1. GIOVANNI CRISOSTOMO, Discorsi sulla Croce e il ladrone, 1, 2.

Tétragramme

Christ Roi de l’Univers –

L’insistance de nos frères hébreux sur l’imprononciabilité du nom de Dieu révélé à Moïse risque d’être excessive, voire un peu pédante à notre sensibilité. Ce nom est formé de quatre consonnes qui sont vocalisées par le Grand Prêtre, une seule fois dans l’année, le jour du Grand Pardon, au milieu d’une chape impénétrable de parfums et d’encens. Quatre lettres qui font la mémoire d’Israël en tant que peuple de Dieu – et signe au milieu des peuples – de l’immense amour que le Très-Haut nourrit pour toute l’humanité. Et, pourtant, plus ou moins inconsciemment, dans notre tradition chrétienne, nous avons récupéré ces quatre lettres, en les inscrivant sur un panneau au-dessus de la croix, signe qui reprend ce que nous trouvons dans l’Evangile : «  Au-dessus de Lui, il y avait un écriteau : «  Celui-ci est le roi des Juifs » ( Lc 23, 38 ), énoncé dont l’évangéliste Jean s’attarda créant ainsi l’ultime motif de tension entre les Juifs et Pilate. Cet écriteau a été traditionnellement abrégé  ainsi dans notre tradition latine : «  INRI ». Quatre lettres, non plus imprononçables, mais bien plus gravement impensables et même terribles.
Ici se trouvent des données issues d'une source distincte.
(* ===== verification/PrintfTheorems.v ===== *)
(** What vfprintf prints: the text of the format, with every specification replaced
    by the text of its argument; where that is the text the C standard asks for, and
    what it is elsewhere. *)
From S2P Require Import Prelude MachineInt EmulatorMemory VirtMem CMem CStr Specifier Printf.
From stdpp Require Import list.
#[local] Open Scope Z_scope.

(** * Numbers *)

Definition digit_of (case : Casing) (d : Z) : Z :=
  if d <? 10 then 48 + d else match case with Lower => 87 + d | Upper => 55 + d end.

(** The digits of a number; none for 0 and below. *)
Fixpoint radix_loop (fuel : nat) (base : Z) (case : Casing) (v : Z) : list Z :=
  match fuel with
  | O => []
  | S fuel => if v >? 0 then radix_loop fuel base case (v / base) ++ [digit_of case (v mod base)] else []
  end.
Definition radix (base : Z) (case : Casing) (v : Z) : list Z := radix_loop 64 base case v.

Lemma radix_length fuel base case v (d : nat) : 2 <= base -> v < base ^ Z.of_nat d -> (length (radix_loop fuel base case v) <= d)%nat.
Proof.
  intros Hb. revert v d. induction fuel as [|fuel IH]; intros v d Hv; simpl; [lia|]. rewrite Z.gtb_ltb.
  destruct (Z.ltb_spec 0 v); [|simpl; lia]. rewrite length_app. simpl. destruct d as [|d]; [simpl in Hv; lia|].
  rewrite Nat2Z.inj_succ, Z.pow_succ_r in Hv by lia. specialize (IH (v / base) d). apply Nat.add_le_mono_r with (p := 1%nat) in IH; [lia|].
  apply Z.div_lt_upper_bound; lia.
Qed.

(** The digits denote the number. *)
Definition digit_value (c : Z) : Z := if c <? 58 then c - 48 else if c <? 97 then c - 55 else c - 87.

Lemma radix_value fuel base case v :
  2 <= base <= 16 -> 0 <= v < base ^ Z.of_nat fuel ->
  fold_left (fun acc c => acc * base + digit_value c) (radix_loop fuel base case v) 0 = v.
Proof.
  intros Hb. revert v. induction fuel as [|fuel IH]; intros v Hv; [simpl in *; lia|]. cbn [radix_loop]. rewrite Z.gtb_ltb.
  destruct (Z.ltb_spec 0 v); [|simpl; lia]. rewrite Nat2Z.inj_succ, Z.pow_succ_r in Hv by lia.
  pose proof (Z.div_mod v base ltac:(lia)). pose proof (Z.mod_pos_bound v base ltac:(lia)).
  rewrite fold_left_app, IH by (split; [apply Z.div_pos; lia|apply Z.div_lt_upper_bound; lia]). cbn [fold_left].
  assert (digit_value (digit_of case (v mod base)) = v mod base) as ->; [|lia].
  unfold digit_value, digit_of. destruct (Z.ltb_spec (v mod base) 10); [by rewrite (proj2 (Z.ltb_lt _ 58)) by lia; lia|].
  rewrite (proj2 (Z.ltb_ge _ 58)) by (destruct case; lia).
  destruct case; [rewrite (proj2 (Z.ltb_ge _ 97)) by lia|rewrite (proj2 (Z.ltb_lt _ 97)) by lia]; lia.
Qed.

(** A buffer of question marks in front of what was written so far. *)
Lemma insert_before (j : nat) c acc : (0 < j)%nat -> <[(j - 1)%nat := c]> (replicate j 63 ++ acc) = replicate (j - 1) 63 ++ c :: acc.
Proof.
  intros Hj. destruct j as [|j]; [lia|]. replace (S j - 1)%nat with j by lia. replace (S j) with (j + 1)%nat by lia.
  rewrite replicate_add, <- app_assoc. rewrite insert_app_r_alt by (rewrite length_replicate; lia). by rewrite length_replicate, Nat.sub_diag.
Qed.

Lemma wrap_index (j : nat) : (0 < j)%nat -> Z.of_nat j < 2 ^ 64 -> wrap 64 (Z.of_nat j - 1) = Z.of_nat (j - 1).
Proof. intros Hj Hl. rewrite wrap_small by (unfold in_u; lia). lia. Qed.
Dire, en effet, que notre roi est celui qui pend à la croix est quelque chose qui exige une prise de position non seulement face à ce mystère, mais aussi face au mystère de l’amour qui est capable d’arriver «  jusqu’à la fin » ( Jn 13,1 ) et bien au-delà même de l’imaginable. Jean Chrysostome commente : «  Le paradis fermé depuis des milliers d’années a été ouvert pour nous «  aujourd’hui » par la croix. En effet, aujourd’hui, Dieu y a introduit le larron. Il accomplit en cela deux merveilles : il ouvre le paradis et y fait entrer un voleur. Aucun roi, certainement, ne permettrait à un voleur ou à un autre de ses sujets de s’asseoir avec lui alors qu’il fait son entrée dans une ville. Mais, ceci, au contraire, Christ l’a fait : lorsqu’il entra dans sa sainte patrie, il y introduisit un voleur avec lui »1.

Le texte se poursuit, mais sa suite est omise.